## EXERCISE DIRECTIONS
Copy each line below containing "args".

-- RECORDS PROVIDED follows --

(** X17. When the stamp of the creation time fails after a successful
    insert, [Create] returns that error and no entity, does not re-select,
    rolls back if the transaction is its own, and closes the re-bound
    statement. *)
Theorem Create_stamp_failure (w : World) (d : EntityDescription)
    (transaction : option tx) (args : list value) (s : State) (t : tx)
    (pre : list call) (st st' : stmt) (rs : result) (objectID createdTime : Z)
    (e : string) :
  active_transaction w d transaction s t pre ->
  InsertStatement d = Some st ->
  insert_succeeds w t st args (trace s ++ pre) st' rs objectID createdTime ->
  tx_exec_resp w ((trace s ++ pre) ++ insert_calls t st st' args rs) t
    (stamp_sql (TableName d)) [VInt64 createdTime; VInt64 objectID] = inr e ->
  Create w d transaction args s
  = (Ret (None, Some e),
     add_calls s (pre ++ insert_calls t st st' args rs ++
                  [stamp_call t (TableName d) createdTime objectID] ++
                  owned_end transaction t (Some e) ++ [StmtClose st'])).
Proof.
  intros Ha Hst Hi He. rewrite (Create_active _ _ _ _ _ _ _ Ha). unfold bind.
  rewrite (Create_steps_after_insert w d t _ args (add_calls s pre) st st' rs
             objectID createdTime Hst Hi).
  simpl trace. rewrite He.
  rewrite (Create_cleanup_owned w (mkCreateVars (Some t) _ (Some st') None None (Some e))
             t _ eq_refl).
  simpl cv_commitAtEnd.
  rewrite owned_end_eq, !add_calls_app, <- !app_assoc. reflexivity.
Qed.
(** The four kinds of insight that are integrated, each with the list of the
    document it goes to (lines 425, 432, 439 and 446). *)
Definition buckets : list (string * string) :=
  [ ("preference", "user_preferences"); ("fact", "user_facts");
    ("pattern", "user_patterns"); ("emotion_rule", "emotional_rules") ].

(** C9. Integrating one insight of an integrated kind whose text is already
    in the list of its kind leaves the learned-knowledge document as it is;
    integrating any list of insights a second time changes nothing more;
    and a list of the document without repeated texts has none after an
    integration. *)
Theorem integrate_insights_idempotent :
  (forall (doc : KnowledgeIntegrator.Document) (i : KnowledgeIntegrator.LearnedInsight)
          (key : string) (l : list string),
      (KnowledgeIntegrator.insight_type i, key) ∈ buckets ->
      doc !! key = Some l ->
      KnowledgeIntegrator.content i ∈ l ->
      KnowledgeIntegrator.integrate_insights (Some doc) [i] = Some doc) /\
  (forall (file : option KnowledgeIntegrator.Document)
          (insights : list KnowledgeIntegrator.LearnedInsight),
      KnowledgeIntegrator.integrate_insights
        (KnowledgeIntegrator.integrate_insights file insights) insights =
      KnowledgeIntegrator.integrate_insights file insights) /\
  (forall (file : option KnowledgeIntegrator.Document)
          (insights : list KnowledgeIntegrator.LearnedInsight)
          (key : string) (doc' : KnowledgeIntegrator.Document),
      NoDup (default [] (KnowledgeIntegrator._load_learned_knowledge file !! key)) ->
      KnowledgeIntegrator.integrate_insights file insights = Some doc' ->
      NoDup (default [] (doc' !! key))).
Proof.
  split; [|split].
  - intros doc i key l Hkind Hl Hin.
    unfold KnowledgeIntegrator.integrate_insights,
      KnowledgeIntegrator._load_learned_knowledge.
    rewrite group_single. cbn [default from_option]. unfold Datatypes.id.
    assert (Hfixed : forall type_name key',
               (type_name, key') ∈ buckets ->
               KnowledgeIntegrator.integrate_bucket type_name key'
                 {[KnowledgeIntegrator.insight_type i := [i]]} doc = doc).
    { intros type_name key' Hkind'. apply integrate_bucket_fixed.
      intros bucket Hb.
      destruct (decide (KnowledgeIntegrator.insight_type i = type_name)) as [Heq|Hne].
      - rewrite Heq, lookup_singleton_eq in Hb. injection Hb as <-.
        assert (key' = key) as ->.
        { rewrite Heq in Hkind. unfold buckets in Hkind, Hkind'.
          repeat (apply elem_of_cons in Hkind as [Hkind|Hkind];
                  [injection Hkind as -> ->|]);
            try (inversion Hkind; fail);
            repeat (apply elem_of_cons in Hkind' as [Hkind'|Hkind'];
                    [injection Hkind' as ?; try discriminate; subst; try reflexivity|]);
            inversion Hkind'. }
        exists l. split; [exact Hl|].
        intros c Hc. cbn in Hc. apply list_elem_of_singleton in Hc. subst c.
        exact Hin.
      - rewrite lookup_singleton_ne in Hb by exact Hne. discriminate. }
    rewrite !Hfixed; [reflexivity| unfold buckets ..].
    + repeat constructor.
    + do 2 right. left.
    + right. left.
    + left.
  - intros file insights.
    unfold KnowledgeIntegrator.integrate_insights at 1 2 3.
    set (grouped := KnowledgeIntegrator._group_by_type insights).
    set (d0 := KnowledgeIntegrator._load_learned_knowledge file).
    set (d1 := KnowledgeIntegrator.integrate_bucket "preference" "user_preferences" grouped d0).
    set (d2 := KnowledgeIntegrator.integrate_bucket "fact" "user_facts" grouped d1).
    set (d3 := KnowledgeIntegrator.integrate_bucket "pattern" "user_patterns" grouped d2).
    set (d4 := KnowledgeIntegrator.integrate_bucket "emotion_rule" "emotional_rules" grouped d3).
    change (KnowledgeIntegrator._load_learned_knowledge (Some d4)) with d4.
    assert (H1 : KnowledgeIntegrator.integrate_bucket
                   "preference" "user_preferences" grouped d4 = d4).
    { apply integrate_bucket_fixed. intros bucket Hb.
      subst d4 d3 d2. rewrite !integrate_bucket_other by discriminate.
      apply integrate_bucket_holds, Hb. }
    assert (H2 : KnowledgeIntegrator.integrate_bucket
                   "fact" "user_facts" grouped d4 = d4).
    { apply integrate_bucket_fixed. intros bucket Hb.
      subst d4 d3. rewrite !integrate_bucket_other by discriminate.
      apply integrate_bucket_holds, Hb. }
    assert (H3 : KnowledgeIntegrator.integrate_bucket
                   "pattern" "user_patterns" grouped d4 = d4).
    { apply integrate_bucket_fixed. intros bucket Hb.
      subst d4. rewrite !integrate_bucket_other by discriminate.
      apply integrate_bucket_holds, Hb. }
    assert (H4 : KnowledgeIntegrator.integrate_bucket
                   "emotion_rule" "emotional_rules" grouped d4 = d4).
    { apply integrate_bucket_fixed. intros bucket Hb.
      apply integrate_bucket_holds, Hb. }
    rewrite H1, H2, H3, H4. reflexivity.
  - intros file insights key doc' Hnodup Hdoc.
    unfold KnowledgeIntegrator.integrate_insights in Hdoc.
    injection Hdoc as <-.
    repeat apply integrate_bucket_NoDup. exact Hnodup.
Qed.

-- RECORDS PROVIDED concluded --

## TASK SOLUTION
    (transaction : option tx) (args : list value) (s : State) (t : tx)
  insert_succeeds w t st args (trace s ++ pre) st' rs objectID createdTime ->
  tx_exec_resp w ((trace s ++ pre) ++ insert_calls t st st' args rs) t
  Create w d transaction args s
     add_calls s (pre ++ insert_calls t st st' args rs ++
  rewrite (Create_steps_after_insert w d t _ args (add_calls s pre) st st' rs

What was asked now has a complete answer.